Rich Zeoli Talks To La Salle's Dr. Donna Tonrey About Social Media And Relationships
PHILADELPHIA (CBS) -- La Salle University's Director of their Counseling and Family Therapy Master's Program, Dr. Donna Tonrey, addressed the impact that social media and, in particular, Facebook is having on marriages.
Tonrey told Rich Zeoli on Talk Radio 1210 WPHT that social media exacerbates already existing fault lines in relationships.

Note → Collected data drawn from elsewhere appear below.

(** The CSV file seen through the [csv] module: absent, or its rows of
    cells. The file is read and written with [newline=''] and the default
    dialect, so the cells written are the cells read back. An appended row
    is a row of its own, unless the last line of the file has no line
    terminator (the fault [Unterminated]). *)
Abbreviation csv := (option (list (list string))).

Record state := {
  calls : list call;               (* browser calls made so far *)
  output : list line;              (* log and print lines so far *)
  sent_messages : gset (option string);   (* SimbiDataManager.sent_messages *)
  csv_file : csv;                  (* content of SimbiDataManager.csv_file *)
  appends : nat }.                 (* ledger appends attempted so far *)

Definition add_call (c : call) (s : state) : state :=
  {| calls := calls s ++ [c]; output := output s;
     sent_messages := sent_messages s; csv_file := csv_file s; appends := appends s |}.

Definition add_line (l : line) (s : state) : state :=
  {| calls := calls s; output := output s ++ [l];
     sent_messages := sent_messages s; csv_file := csv_file s; appends := appends s |}.

Definition set_csv_file (f : csv) (s : state) : state :=
  {| calls := calls s; output := output s;
     sent_messages := sent_messages s; csv_file := f; appends := appends s |}.

Definition add_sent (link : option string) (s : state) : state :=
  {| calls := calls s; output := output s;
     sent_messages := {[link]} ∪ sent_messages s; csv_file := csv_file s;
     appends := appends s |}.

Definition next_append (s : state) : state :=
  {| calls := calls s; output := output s;
     sent_messages := sent_messages s; csv_file := csv_file s;
     appends := S (appends s) |}.

(** *** The monad of code that may raise *)

Definition M (A : Type) : Type := state → result A * state.

Definition ret {A} (a : A) : M A := λ s, (Ok a, s).

Definition bind {A B} (c : M A) (k : A → M B) : M B := λ s,
  match c s with
  | (Ok a, s') => k a s'
  | (Raise e, s') => (Raise e, s')
  end.

Definition raise {A} (e : exn) : M A := λ s, (Raise e, s).

Notation "'let*' x ':=' c 'in' k" := (bind c (λ x, k))
  (at level 10, x name, c at level 100, k at level 200).
Notation "c ';;;' k" := (bind c (λ _, k))
  (at level 100, k at level 200, right associativity).

(** [for selector in selectors: try: x = attempt(selector); break
     except NoSuchElementException: continue] *)
Fixpoint first_match {A} (attempt : string → M A) (selectors : list string)
    : M (option A) :=
  match selectors with
  | [] => ret None
  | selector :: rest => λ s,
      match attempt selector s with
      | (Ok a, s') => (Ok (Some a), s')
      | (Raise NoSuchElementException, s') => first_match attempt rest s'
      | (Raise e, s') => (Raise e, s')
      end
  end.

Definition logger (l : line) : M unit := λ s, (Ok tt, add_line l s).

(** ** [SimbiDataManager]: the CSV ledger of sent messages *)

Module SimbiDataManager.

Definition fieldnames : list string :=
  ["timestamp"; "user_name"; "request_title"; "link"; "user_request_text"; "message_sent"].

(** *** What the [csv] module does with rows *)

(** One row of [csv.DictReader]: [dict(zip(fieldnames, row))], a later
    duplicate of a field name overwriting an earlier one, then [None]
    (the [restval]) for the field names the row is too short for. Cells
    beyond the field names go under the key [None], which is no string
    and so is not a key of this map. *)
Definition row_dict (fieldnames row : list string) : gmap string (option string) :=
  let zipped :=
    foldl (λ d kv, <[kv.1 := Some kv.2]> d) ∅ (zip fieldnames row) in
  foldl (λ d key, <[key := None]> d) zipped (drop (length row) fieldnames).

(** [csv.DictReader(f)]: the first row gives the field names; empty rows
    after it are skipped. *)
Definition DictReader (rows : list (list string)) : list (gmap string (option string)) :=
  match rows with
  | [] => []
  | fieldnames :: rest =>
      map (row_dict fieldnames) (filter (λ row, row ≠ []) rest)
  end.

(** [DictWriter.writerow(data)] raises [ValueError] when [data] has a key
    that is no field name. *)
Definition wrong_fields (data : dict) : bool :=
  negb (bool_decide (dom data ⊆ list_to_set fieldnames)).

(** The cells [DictWriter.writerow(data)] writes: a missing key gives the
    empty cell. *)
Definition row_of (data : dict) : list string :=
  map (λ key, get key "" data) fieldnames.

(** *** The methods *)

(** [load_sent_messages], started from [self.sent_messages = sent].
    [read_fault = Some k]: reading raises after [k] rows were handed out
    ([Some 0] covers a failing [open]); the exception is caught and
    printed. *)
Definition load_sent_messages (read_fault : option nat) (file : csv)
    (sent : gset (option string)) : gset (option string) * list line :=
  match file with
  | None => (sent, [])
  | Some rows =>
      let add_rows (rows : list (gmap string (option string))) :=
        foldl (λ sent row,
                 match row !! "link" with
                 | Some link => {[link]} ∪ sent
                 | None => sent
                 end) sent rows in
      match read_fault with
      | None => (add_rows (DictReader rows), [])
      | Some k => (add_rows (take k (DictReader rows)), [ErrorLoadingSentMessages])
      end
  end.

(** [__init__] *)
Definition init (read_fault : option nat) (file : csv) : gset (option string) * list line :=
  load_sent_messages read_fault file ∅.

Definition is_message_sent (link : string) : M bool := λ s,
  (Ok (bool_decide (Some link ∈ sent_messages s)), s).

Section Append.

Context (F : FileSystem).

(** The rows read from the file once the bytes of [row] were appended to
    a file read as [rows]: one more row, unless the last line of the file
    had no terminator. An empty file has no last line. *)
Definition appended (fl : fault) (rows : list (list string)) (row : list string)
    : list (list string) :=
  match fl, rows with
  | Unterminated glued, _ :: _ => glued
  | _, _ => rows ++ [row]
  end.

"Facebook is becoming the symptom that's happening in the marriages because it's available and people are spending time on it. Unfortunately people are believing that the relationships on Facebook are real when, in reality, they are not. Then it takes away from the time that the couple spends together. Then it comes down to, the couple is not spending time together, the couple is not communicating as well and then the Facebook and the social media interferes in their relationship and it gets blamed on the Facebook [activity]. It's more of a symptom than the actual problem."

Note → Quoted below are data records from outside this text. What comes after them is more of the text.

Inductive TrackValue :=
  | TTransition (t : FptiTransition)
  | TTransitionWith (t : FptiTransition) (suffix : string)   (* `${ t }_${ suffix }` *)
  | TStateButton                                             (* FPTI_STATE.BUTTON *)
  | TText (s : string).

(** ** Data carried by the flow *)

(** Window handles, session UIDs and the resources created by the
    collaborators are opaque; each is named by a number. *)
Definition Win := nat.

Record Payment := {
  fundingSource : string;
  win : option Win;
  isClick : option bool;
  isNativeFallback : option bool;
  otherFields : string   (* button, card, buyerIntent, ...: carried along *)
}.

(** [{ ...payment, win: fallbackWin, isClick: false, isNativeFallback: true }] *)
Definition checkoutPayment (payment : Payment) (fallbackWin : option Win) : Payment :=
  {| fundingSource := fundingSource payment;
     win := fallbackWin;
     isClick := Some false;
     isNativeFallback := Some true;
     otherFields := otherFields payment |}.

Record ApproveMessage := {
  payerID : string;
  paymentID : option string;
  billingToken : option string
}.

(** The [data] object handed to the merchant's [onApprove]. *)
Record ApproveData := {
  ad_payerID : string;
  ad_paymentID : option string;
  ad_billingToken : option string;
  ad_forceRestAPI : bool
}.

She said interacting with old friends online sometimes make people think they can go back in time.
"Trying to recapture your youth, that's a piece of it. Sometimes there's 10, 20, or 30 years separation from the time they were dating this person. They go back to that time frame when life was a bit freer and not as complicated, thinking they're going to feel that same way with that person again. What happens is, sometimes affairs begin to occur."
However, Tonrey makes clear that these rekindled relationships rarely turn out to be what they seem.
"They find out there was a whole lot of life that happened between. When that begins to come into play, many times people will realize it's their marriage that they have to be paying attention to and that they really can't go back in time the way that they think they can."